Comment by ceejayoz
3 days ago
Healthcare here isn't 4x the price because of doctor costs, either.
https://www.washingtonpost.com/business/2023/08/04/doctor-pa... / https://archive.is/ZBRMx
> Polyakova and her collaborators find doctor pay consumes only 8.6 percent of overall health spending. It grew a bit faster than inflation over the time period studied, but much slower than overall health-care costs.
> “People have a narrative that physician earnings is one of the main drivers of high health-care costs in the U.S.,” Polyakova told us. “It is kind of hard to support this narrative if ultimately physicians earn less than 10 percent of national health-care expenditures.”
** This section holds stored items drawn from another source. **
Definition starts_as_name (name : string) : bool :=
  match name with
  | EmptyString => false
  | String c _ => is_name_start c
  end.

Fixpoint distinct (names : list string) : bool :=
  match names with
  | [] => true
  | name :: rest => negb (existsb (String.eqb name) rest) && distinct rest
  end.

Definition keys_ok {V : Type} (map : ObjMap V) : bool :=
  distinct (Object_keys map) && forallb not_index (Object_keys map).

(** A reference to one of the types [types]. *)
Definition ref_ok (types : list addr) (type : ref) : bool :=
  match type with
  | Some a => existsb (Nat.eqb a) types
  | None => false
  end.

(** A reference to an instance of the heap. *)
Definition ref_in_heap (h : Heap) (type : ref) : bool :=
  match type with
  | Some a => (a <? List.length h)%nat
  | None => false
  end.

(** The members of a type, given what is asked of a reference. *)
Fixpoint type_ok (ok : ref -> bool) (type : GraphQLType) : bool :=
  match type with
  | Named type => ok type
  | GraphQLList ofType | GraphQLNonNull ofType => type_ok ok ofType
  end.

Definition args_ok (ok : ref -> bool) (args : ObjMap GraphQLArgumentConfig)
  : bool :=
  keys_ok args && forallb (fun e => type_ok ok (arg_type (snd e))) args.

Definition fields_ok (ok : ref -> bool) (fields : ObjMap GraphQLFieldConfig)
  : bool :=
  keys_ok fields
  && forallb
       (fun e => type_ok ok (field_type (snd e))
                 && args_ok ok (field_args (snd e)))
       fields.

Definition input_fields_ok (ok : ref -> bool)
  (fields : ObjMap GraphQLInputFieldConfig) : bool :=
  keys_ok fields
  && forallb (fun e => type_ok ok (input_field_type (snd e))) fields.

Definition members_ok (ok : ref -> bool) (type : GraphQLNamedType) : bool :=
  match type with
  | GraphQLScalarType _ _ => true
  | GraphQLObjectType _ interfaces fields _
  | GraphQLInterfaceType _ interfaces fields _ =>
      forallb ok interfaces && fields_ok ok fields
  | GraphQLUnionType _ members _ => forallb ok members
  | GraphQLEnumType _ values _ => keys_ok values
  | GraphQLInputObjectType _ fields _ => input_fields_ok ok fields
  | OtherType _ _ => false
  end.

Definition directive_ok (ok : ref -> bool) (directive : GraphQLDirective)
  : bool :=
  args_ok ok (directive_args directive).

Definition root_ok (ok : ref -> bool) (root : ref) : bool :=
  match root with
  | Some _ => ok root
  | None => true
  end.

(** The instance at an address and its name, for addresses in the heap. *)
Definition type_at (h : Heap) (type : addr) : GraphQLNamedType :=
  nth type h (OtherType "" "").

Definition name_at (h : Heap) (type : addr) : string :=
  type_name (type_at h type).

Definition ref_name (h : Heap) (type : ref) : string :=
  match type with
  | Some a => name_at h a
  | None => ""
  end.

Definition passes_through (isIntrospectionType : GraphQLNamedType -> bool)
  (type : GraphQLNamedType) : bool :=
  isScalarType type || isIntrospectionType type.

Definition schema_ok (ok : ref -> bool)
  (isIntrospectionType : GraphQLNamedType -> bool) (h : Heap)
  (schema : GraphQLSchema) : bool :=
  let types := schema_types schema in
  forallb
    (fun a =>
       (a <? List.length h)%nat
       && not_index (name_at h a)
       && (isIntrospectionType (type_at h a) || members_ok ok (type_at h a)))
    types
  && distinct (List.map (name_at h) types)
  && forallb (directive_ok ok) (schema_directives schema)
  && root_ok ok (query schema)
  && root_ok ok (mutation schema)
  && root_ok ok (subscription schema).

Definition well_formed (isIntrospectionType : GraphQLNamedType -> bool)
  (h : Heap) (schema : GraphQLSchema) : bool :=
  schema_ok (ref_ok (schema_types schema)) isIntrospectionType h schema.

(** What the sorter needs of the references of a schema to run: that they
    are to instances of the heap. *)
Definition references_in_heap
  (isIntrospectionType : GraphQLNamedType -> bool) (h : Heap)
  (schema : GraphQLSchema) : bool :=
  schema_ok (ref_in_heap h) isIntrospectionType h schema.

(** ** The sorted copy, written as the specification describes it

    Section 4 of the specification: sort the types by name, give every
    type its replacement, and resolve every reference by looking its name
    up in the index. *)

Section Specification.

Variable localeCompare : LocaleCompare.
Variable isIntrospectionType : GraphQLNamedType -> bool.
Variable h : Heap.
Variable compareOptions : option CompareOptions.

Definition by_key {V : Type} (e1 e2 : string * V) : Z :=
  compare_names localeCompare compareOptions (fst e1) (fst e2).

Definition by_name (type1 type2 : addr) : Z :=
  compare_names localeCompare compareOptions (name_at h type1)
    (name_at h type2).

Definition by_ref_name (type1 type2 : ref) : Z :=
  compare_names localeCompare compareOptions (ref_name h type1)
    (ref_name h type2).

Definition by_directive_name (d1 d2 : GraphQLDirective) : Z :=
  compare_names localeCompare compareOptions (directive_name d1)
    (directive_name d2).

Definition map_values {V W : Type} (f : V -> W) (map : ObjMap V) : ObjMap W :=
  List.map (fun e => (fst e, f (snd e))) map.

Definition sorted_map {V W : Type} (f : V -> W) (map : ObjMap V) : ObjMap W :=
  stable_sort by_key (map_values f map).

Variable typeMap : ObjMap addr.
Exactly. Even if you forced doctor compensation down to the level of other countries, that's, what, a 6% overall reduction, at best? Wow, so now when you get a surprise bill for $5000, it'll instead be $4700 instead! Hooray! We did it, Reddit/HN!
Does anyone think American healthcare was thereby fixed? I don't!
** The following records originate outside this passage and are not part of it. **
(** the indexes, counted from [start], of the lines that contain [token] *)
Fixpoint indexes_from (token : string) (start : nat) (lines : list string)
  : list nat :=
  match lines with
  | [] => []
  | line :: rest =>
      if contains token line then start :: indexes_from token (S start) rest
      else indexes_from token (S start) rest
  end.

(** the text of a file written line by line: every line and a newline *)
Definition written_text (lines : list string) : string :=
  foldr (λ line text, line +:+ String "010" text) EmptyString lines.

(** an optional field that renders no badge: absent or empty *)
Definition blank (v : option string) : Prop := v = None ∨ v = Some EmptyString.

(** The parts of a table row, written out from the row format of the
    specification. *)
Definition notebook_link (entry : TableEntry.t) : string :=
  "[" +:+ TableEntry.display_name entry +:+ "](" +:+ NOTEBOOKS_ROOT_PATH
  +:+ "/" +:+ TableEntry.notebook_name entry +:+ ")".

Definition colab_badge (entry : TableEntry.t) : string :=
  "[![Colab](https://colab.research.google.com/assets/colab-badge.svg)](https://colab.research.google.com/"
  +:+ NOTEBOOKS_COLAB_ROOT_PATH +:+ "/" +:+ TableEntry.notebook_name entry
  +:+ ")".

Definition kaggle_badge (entry : TableEntry.t) : string :=
  "[![Kaggle](https://kaggle.com/static/images/open-in-kaggle.svg)](https://kaggle.com/kernels/welcome?src="
  +:+ NOTEBOOKS_ROOT_PATH +:+ "/" +:+ TableEntry.notebook_name entry +:+ ")".

Definition blog_badge (entry : TableEntry.t) : string :=
  match TableEntry.roboflow_blogpost_path entry with
  | Some (String _ _ as path) =>
      "[![Roboflow](https://raw.githubusercontent.com/roboflow-ai/notebooks/main/assets/badges/roboflow-blogpost.svg)]("
      +:+ path +:+ ")"
  | _ => EmptyString
  end.

Definition youtube_badge (entry : TableEntry.t) : string :=
  match TableEntry.youtube_video_path entry with
  | Some (String _ _ as path) =>
      "[![YouTube](https://badges.aleen42.com/src/youtube.svg)](" +:+ path +:+ ")"
  | _ => EmptyString
  end.

Definition github_badge (entry : TableEntry.t) : string :=
  match TableEntry.github_repository_path entry with
  | Some (String _ _ as path) =>
      "[![GitHub](https://badges.aleen42.com/src/github.svg)](" +:+ path +:+ ")"
  | _ => EmptyString
  end.

Definition arxiv_badge (entry : TableEntry.t) : string :=
  match TableEntry.arxiv_index entry with
  | Some (String _ _ as index) =>
      "[![arXiv](https://img.shields.io/badge/arXiv-" +:+ index
      +:+ "-b31b1b.svg)](https://arxiv.org/abs/" +:+ index +:+ ")"
  | _ => EmptyString
  end.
Now, FWIW, I'm happy to accept that US doctors are overpaid, and that there are feasible ways to make progress on that front. It's an important conversation to have. But it has virtually nothing to do with what makes US healthcare so brutal and kafkaesque.
Now do the math on how much you'd save if you zeroed out health insurance costs.
Does that include the artificially bloated cost of care (compared to e.g. Medicare), the costs of Medicare Part D fraud, and the costs of having care denied and delayed (2–3x the claim denial rate of Medicare) or just the premiums?
Last time we did this song and dance you doubled down on incorrect assumptions about how Medicare functions. So, no, it's not likely I'll come to the same conclusions as you.